So it looks like I already provided a rewrite of the code for you in your preferred style:
// Returns true if the DFA matches the entire 'haystack'.
// This routine always returns either Ok(true) or Ok(false) for all inputs.
// It never returns an error unless there is a bug in its implementation.
fn is_match(&self, haystack: &[u8]) -> Result<bool, &'static str> {
let mut state_id = self.start_id;
for &byte in haystack {
let row = match state_id.checked_mul(256) {
None => return Err("state id too big"),
Some(row) => row,
};
let row_offset = match row.checked_add(usize::from(byte)) {
None => return Err("row index too big"),
Some(row_offset) => row_offset,
};
state_id = match self.transitions.get(row_offset) {
None => return Err("invalid transition"),
Some(&state_id) => state_id,
};
match self.is_match_id.get(state_id) {
None => return Err("invalid state id"),
Some(&true) => return Ok(true),
Some(&false) => {}
}
}
Ok(false)
}
My favorite part is the docs that say "this never returns an error." Because if it did, the code would be buggy. And now all sorts of internal implementation details are leaked.
You can't even document the error conditions in a way that is related to the input of the routine, because if you could, you would have discovered a bug!
Another nail in the coffin of your preferred style is that this will absolutely trash the performance of a DFA search loop.
One additional data point: The Rust compiler got ~2% faster when they made some of the core traits in the serializer infallible (ie. panic instead of using Result): https://github.com/rust-lang/rust/pull/93066
> The Decoder trait used for metadata decoding was fallible, using Result throughout. But decoding failures should only happen if something highly unexpected happens (e.g. metadata is corrupted) and on failure the calling code would just abort. This PR changed Decoder to be infallible throughout—panicking immediately instead of panicking slightly later—thus avoiding lots of pointless Result propagation, for wins across many benchmarks of up to 2%.
So that's 10% right there. We can keep going though. Let's get rid of the bounds checks. We have to use unsafe though. The stakes have risen. Now if there's a bug, we probably won't get a panic. Instead we get UB. Which might lead to all sorts of bad stuff.
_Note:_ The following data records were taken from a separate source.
(** * quickbooks-nodejs: the invoice routes and the OAuth glue, in Rocq

    A shallow embedding of [src/routes/invoiceRoutes.js], [src/index.js]
    and of the stand-alone entry point (the second top-level file, which
    registers [/auth], [/callback] and [/api/invoices] only).

    The handlers are glue around two SDKs: the OAuth helper and the
    accounting client.  What the SDKs answer is a parameter of every
    definition below; what the handlers ask of them is recorded as a trace
    of calls. *)

From Stdlib Require Import List String Ascii ZArith Bool Lia PeanoNat.
From Stdlib Require Import Floats.SpecFloat.
Import ListNotations.

Local Open Scope string_scope.
Local Open Scope list_scope.

(** ** JavaScript values *)

Module JS.

(** A Number is an IEEE 754 binary64, in the Z-based specification of the
    Standard Library: 53 bits of precision, exponent bound 1024. *)
Definition prec : Z := 53.
Definition emax : Z := 1024.

Definition number := spec_float.

(** The Number for the integer [z]. *)
Definition of_Z (z : Z) : number := binary_normalize prec emax z 0 false.

(** The Number nearest to [m / d] (round to nearest, ties to even), for
    positive integers [m] and [d]. *)
Definition of_ratio (neg : bool) (m d : positive) : number :=
  let '(q, e, l) := SFdiv_core_binary prec emax (Zpos m) 0 (Zpos d) 0 in
  binary_round_aux prec emax neg q e l.

(** The Number nearest to [m * 10 ^ e], with the sign [neg]. *)
Definition of_decimal (neg : bool) (m : N) (e : Z) : number :=
  match m with
  | N0 => S754_zero neg
  | Npos p =>
      match e with
      | Zneg k => of_ratio neg p (Pos.pow 10 k)
      | _ => binary_round prec emax neg (p * Z.to_pos (10 ^ e)) 0
      end
  end.

Definition num_eqb (x y : number) : bool := SFeqb x y.

(** Strings are sequences of code units; an object is the list of its own
    properties, in insertion order, the first entry of a key being the one
    a lookup sees. *)
#[warnings="-register-all"]
Inductive value : Type :=
| VUndef
| VNull
| VBool (b : bool)
| VNum (n : number)
| VStr (s : string)
| VArr (l : list value)
| VObj (o : list (string * value)).

Definition obj : Type := list (string * value).

(** ToBoolean. *)
Definition truthy (v : value) : bool :=
  match v with
  | VUndef | VNull => false
  | VBool b => b
  | VNum (S754_zero _) | VNum S754_nan => false
  | VNum _ => true
  | VStr s => negb (String.eqb s "")
  | VArr _ | VObj _ => true
  end.

Definition nullish (v : value) : bool :=
  match v with
  | VUndef | VNull => true
  | _ => false
  end.

Fixpoint lookup (o : obj) (k : string) : value :=
  match o with
  | [] => VUndef
  | (k', v) :: o' => if String.eqb k' k then v else lookup o' k
  end.

(** Canonical array index: ["0"], or decimal digits without a leading
    zero. *)
Definition is_digit (c : ascii) : bool :=
  let n := nat_of_ascii c in (48 <=? n)%nat && (n <=? 57)%nat.

Definition digit_val (c : ascii) : N := N.of_nat (nat_of_ascii c - 48).

Fixpoint digits_val (acc : N) (s : string) : option N :=
  match s with
  | EmptyString => Some acc
  | String c s' =>
      if is_digit c then digits_val (10 * acc + digit_val c) s' else None
  end.

Definition array_index (k : string) : option nat :=
  match k with
  | EmptyString => None
  | String "0" EmptyString => Some 0%nat
  | String "0" _ => None
  | _ => option_map N.to_nat (digits_val 0 k)
  end.

(** [v.k] for a [v] that is neither [undefined] nor [null]: own properties
    of objects, [length] and the indices of arrays and strings.  Inherited
    methods are not data and are not modelled. *)
Definition prop (v : value) (k : string) : value :=
  match v with
  | VObj o => lookup o k
  | VArr l =>
      if String.eqb k "length" then VNum (of_Z (Z.of_nat (List.length l)))
      else match array_index k with
           | Some i => nth i l VUndef
           | None => VUndef
           end
  | VStr s =>
      if String.eqb k "length" then VNum (of_Z (Z.of_nat (String.length s)))
      else match array_index k with
           | Some i =>
               match String.get i s with
               | Some c => VStr (String c EmptyString)
               | None => VUndef
               end
           | None => VUndef
           end
  | _ => VUndef
  end.

(** Member access [v.k]: a TypeError ([None]) on [undefined] and [null]. *)
Definition get (v : value) (k : string) : option value :=
  if nullish v then None else Some (prop v k).

(** [v === s] for a string [s], [v === n] for a Number [n]. *)
Definition strict_eq_str (v : value) (s : string) : bool :=
  match v with
  | VStr s' => String.eqb s' s
  | _ => false
  end.

Definition strict_eq_num (v : value) (n : number) : bool :=
  match v with
  | VNum n' => num_eqb n' n
  | _ => false
  end.

(** [new Error(msg)], as far as a handler reads it. *)
Definition Error (msg : string) : value := VObj [("message", VStr msg)].

(** The TypeError V8 raises for [v.k] on [undefined] or [null]. *)
Definition show_nullish (v : value) : string :=
  match v with
  | VNull => "null"
  | _ => "undefined"
  end.

Definition TypeError_read (v : value) (k : string) : value :=
  Error ("Cannot read properties of " ++ show_nullish v
         ++ " (reading '" ++ k ++ "')").

(** *** parseInt and parseFloat *)

(** StrWhiteSpaceChar, among the code units a [string] holds: TAB, LF, VT,
    FF, CR, SP and NBSP. *)
Definition is_space (c : ascii) : bool :=
  let n := nat_of_ascii c in
  ((9 <=? n)%nat && (n <=? 13)%nat) || (n =? 32)%nat || (n =? 160)%nat.

Fixpoint trim_start (s : string) : string :=
  match s with
  | String c s' => if is_space c then trim_start s' else s
  | EmptyString => s
  end.

(** Optional sign: [true] for ["-"]. *)
Definition take_sign (s : string) : bool * string :=
  match s with
  | String "-" s' => (true, s')
  | String "+" s' => (false, s')
  | _ => (false, s)
  end.

(** The longest prefix of decimal digits: how many there are, their value
    on top of [acc], and the rest. *)
Fixpoint take_digits (acc : N) (s : string) : nat * N * string :=
  match s with
  | String c s' =>
      if is_digit c then
        let '(n, v, r) := take_digits (10 * acc + digit_val c) s' in
        (S n, v, r)
      else (0%nat, acc, s)
  | EmptyString => (0%nat, acc, s)
  end.

Definition hex_val (c : ascii) : option N :=
  let n := nat_of_ascii c in
  if is_digit c then Some (digit_val c)
  else if (97 <=? n)%nat && (n <=? 102)%nat then Some (N.of_nat (n - 87))
  else if (65 <=? n)%nat && (n <=? 70)%nat then Some (N.of_nat (n - 55))
  else None.

Fixpoint take_hex (acc : N) (s : string) : nat * N * string :=
  match s with
  | String c s' =>
      match hex_val c with
      | Some d =>
          let '(n, v, r) := take_hex (16 * acc + d) s' in (S n, v, r)
      | None => (0%nat, acc, s)
      end
  | EmptyString => (0%nat, acc, s)
  end.
(** * Staged category filter ([PineconeResultFilter.filter_by_categories])

    A shallow embedding of [src/search/pinecone_result_filter.py] and the
    properties of its staged filtering pipeline.

    Modelling choices.
    - Similarity scores are Python floats; the program never does arithmetic
      on them, it only compares them with [>] and sorts by them.  A float
      is embedded by what comparisons can tell of it: a rational value, an
      infinity, or NaN, which compares false with everything.
    - [sorted] is a builtin.  What it returns is fixed by the language when
      the keys are totally ordered (the stable sort); with a NaN key it
      depends on the implementation and is only known to be a rearrangement
      of its input.  The filter takes the builtin as a parameter with this
      contract, as it takes the searcher.
    - The searcher is an external collaborator.  It is a function of the
      history of calls issued so far and of the current call, so that any
      deterministic sequence of responses can be supplied.
    - Python exceptions ([KeyError]) are an explicit outcome.
    - The calls issued to the searcher are recorded in a trace, oldest
      first, threaded through the program. *)

From Stdlib Require Import QArith ZArith Sorting.Sorted.
From stdpp Require Import gmap strings list fin_maps sorting.

Local Open Scope string_scope.
Local Open Scope Z_scope.

(** ** Data model *)

(** [List[float]]: a query embedding, passed through to the searcher. *)
Definition embedding : Type := list Q.

(** A metadata filter specification ([Dict[str, Any]]): opaque to the
    filter, only its truthiness (non-emptiness) is inspected. *)
Definition filter_spec : Type := list (string * string).

(** A Python float, as far as [<] and [>] can tell: two floats with the
    same rational value compare equal (so do [0.0] and [-0.0]), and NaN
    is neither below nor above anything. *)
Inductive pyfloat : Type :=
| NegInf
| Num (q : Q)
| PosInf
| NaN.

(** A record of a searcher response: a dict whose ["mb_sn"] and ["score"]
    keys may each be absent. *)
Record result_record : Type := mk_record {
  rec_mb_sn : option string;
  rec_score : option pyfloat
}.

(** An entry of the returned list: [{"mb_sn": ..., "score": ...}]. *)
Record panel : Type := mk_panel {
  mb_sn : string;
  score : pyfloat
}.

(** The keyword arguments of one [search_by_category] call.
    [metadata_filter = None] means that the argument was not passed. *)
Record search_call : Type := mk_call {
  query_embedding : embedding;
  category : string;
  top_k : Z;
  filter_mb_sns : option (list string);
  metadata_filter : option filter_spec
}.

Definition trace : Type := list search_call.

(** [self.searcher]: history of earlier calls, current call, response. *)
Definition searcher_t : Type := trace -> search_call -> list result_record.

Inductive exn : Type :=
| KeyError (key : string)
| IndexError.

Inductive outcome (A : Type) : Type :=
| Returned (a : A)
| Raised (e : exn).
Arguments Returned {A} a.
Arguments Raised {A} e.

(** ** Python primitives used by the filter *)

(** [bool(s)] for a string. *)
Definition str_truthy (s : string) : bool := negb (String.eqb s "").

(** [bool(r.get("mb_sn"))]. *)
Definition id_truthy (r : result_record) : bool :=
  match rec_mb_sn r with
  | Some s => str_truthy s
  | None => false
  end.

(** [r.get("mb_sn", "")] and [r.get("score", 0.0)]. *)
Definition get_mb_sn (r : result_record) : string := default "" (rec_mb_sn r).
Definition get_score (r : result_record) : pyfloat :=
  default (Num 0) (rec_score r).

(** [r["mb_sn"]] and [r["score"]]: subscripting raises on a missing key. *)
Definition subscript_mb_sn (r : result_record) : outcome string :=
  match rec_mb_sn r with
  | Some s => Returned s
  | None => Raised (KeyError "mb_sn")
  end.

Definition subscript_score (r : result_record) : outcome pyfloat :=
  match rec_score r with
  | Some s => Returned s
  | None => Raised (KeyError "score")
  end.

(** [a < b], [a > b] and [a >= b] on floats. *)
Definition float_ltb (a b : pyfloat) : bool :=
  match a, b with
  | NaN, _ | _, NaN => false
  | NegInf, NegInf => false
  | NegInf, _ => true
  | _, NegInf => false
  | PosInf, _ => false
  | Num _, PosInf => true
  | Num x, Num y => negb (Qle_bool y x)
  end.
(** Columns under new names, none of them [__proto__] or an array index:
    each makes a property at the end. *)
Lemma fold_setColumn_plain : forall cells l acc,
  NoDup (keys acc ++ map (fun ic => name (snd ic)) l) ->
  Forall (fun ic => isProto (name (snd ic)) = false /\
                    arrayIndex (name (snd ic)) = None) l ->
  fold_left (setColumn cells) l acc =
  {| prototype := acc.(prototype);
     properties :=
       acc.(properties)
         ++ map (fun ic => (name (snd ic),
                            convertValue (cellOrEmpty cells (fst ic)) (type (snd ic)))) l |}.
Proof.
  intros cells. induction l as [|ic l IH]; intros acc N F; cbn [fold_left map].
  - rewrite app_nil_r. now destruct acc.
  - inversion F as [|? ? [P A] F']; subst.
    assert (Fr : ~ In (name (snd ic)) (keys acc)).
    { intros I. apply NoDup_remove_2 in N. apply N. apply in_or_app. now left. }
    unfold setColumn at 2. rewrite (@setProp_fresh _ _ _ Fr P A), IH.
    + cbn [prototype properties]. now rewrite <- app_assoc.
    + unfold keys. cbn [properties]. rewrite map_app. cbn. rewrite <- app_assoc. exact N.
    + exact F'.
Qed.
Lemma upsert_loop_same dt n text : forall items sections,
  NoDup (map fst items) -> In (n, text) items -> text <> [] ->
  stored_text (fold_left (upsert_step dt) items sections) n dt = Some text.
Proof.
  induction items as [|[k t] items IH]; intros sections ND Hin Hne; [destruct Hin|].
  cbn [fold_left]. cbn [map fst] in ND. inversion ND as [|x l Hx Hl]; subst.
  destruct Hin as [[= -> ->]|Hin].
  - rewrite upsert_loop_other.
    + rewrite upsert_step_eq. cbn [fst snd].
      destruct text; [congruence|]. cbn [nonempty]. apply stored_text_set_same.
    + right. intros t' Ht'. exfalso. apply Hx.
      change n with (fst (n, t')). now apply in_map.
  - now apply IH.
Qed.

Lemma upsert_loop_fixed dt : forall items sections,
  (forall n t, In (n, t) items -> t <> [] -> stored_text sections n dt = Some t) ->
  fold_left (upsert_step dt) items sections = sections.
Proof.
  induction items as [|[k t] items IH]; intros sections H; [reflexivity|].
  cbn [fold_left]. rewrite upsert_step_eq. cbn [fst snd].
  destruct (nonempty t) eqn:E.
  - rewrite set_section_fixed.
    + apply IH. intros n t' Hin. apply H. now right.
    + apply H; [now left|]. intros ->. discriminate.
  - apply IH. intros n t' Hin. apply H. now right.
Qed.


(** *** The old format *)

Lemma find_convert_documents dt (text : str) : forall old : list (string * str),
  assoc_get dt old = Some text -> text <> [] ->
  find_document dt (convert_documents old) = Some (mkDocument (Some dt) (Some text)).
Proof.
  induction old as [|[k t] old IH]; [discriminate|]. unfold convert_documents in *.
  cbn [assoc_get]. destruct (String.eqb_spec dt k) as [->|Hne].
  - intros [= ->] Ht. cbn [filter snd]. destruct text; [congruence|].
    cbn [map find_document fst snd]. unfold has_doc_type. cbn [doc_type].
    now rewrite String.eqb_refl.
  - intros H Ht. cbn [filter snd]. destruct t.
    + now apply IH.
    + cbn [map find_document fst snd]. unfold has_doc_type at 1. cbn [doc_type].
      apply String.eqb_neq in Hne. rewrite String.eqb_sym, Hne. now apply IH.
Qed.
fn find_fwd_imp<A: Automaton + ?Sized>(
dfa: &A,
input: &Input<'_, '_>,
pre: Option<&'_ dyn Prefilter>,
earliest: bool,
) -> Result<Option<HalfMatch>, MatchError> {
let mut mat = None;
let mut sid = init_fwd(dfa, input)?;
let mut at = input.start();
while at < input.end() {
sid = unsafe {
let byte = *input.haystack().get_unchecked(at);
dfa.next_state_unchecked(sid, byte)
};
if dfa.is_special_state(sid) {
if dfa.is_match_state(sid) {
let pattern = dfa.match_pattern(sid, 0);
mat = Some(HalfMatch::new(pattern, at));
} else if dfa.is_dead_state(sid) {
return Ok(mat);
}
}
at += 1;
}
eoi_fwd(dfa, input, &mut sid, &mut mat)?;
Ok(mat)
}
This is so awesome, thanks for sharing! I am happy that the "~10% perf hit" intuition is reasonably close to what the data shows. What is the right tradeoff? I am not an author of widely popular regex engines, so I'll leave that evaluation to more qualified people.
10% is an excellent win. And given that I consider the first code snippet to be effectively nonsense, the right trade off is obvious to me. :)
I bet if me and you sat down with a big codebase side-by-side, I could convince you that the style you're proposing is totally unworkable.
Now, whether it's worth it to use unsafe and elide bounds checks is harder. The gain I showed here is small, but it can be bigger in other examples. It depends. But it is certainly less clear. It helps that this is probanly the easiest kind of unsafe to justify, because you just have to make sure the index is in bounds. Other types of unsafe can be quite tricky to justify.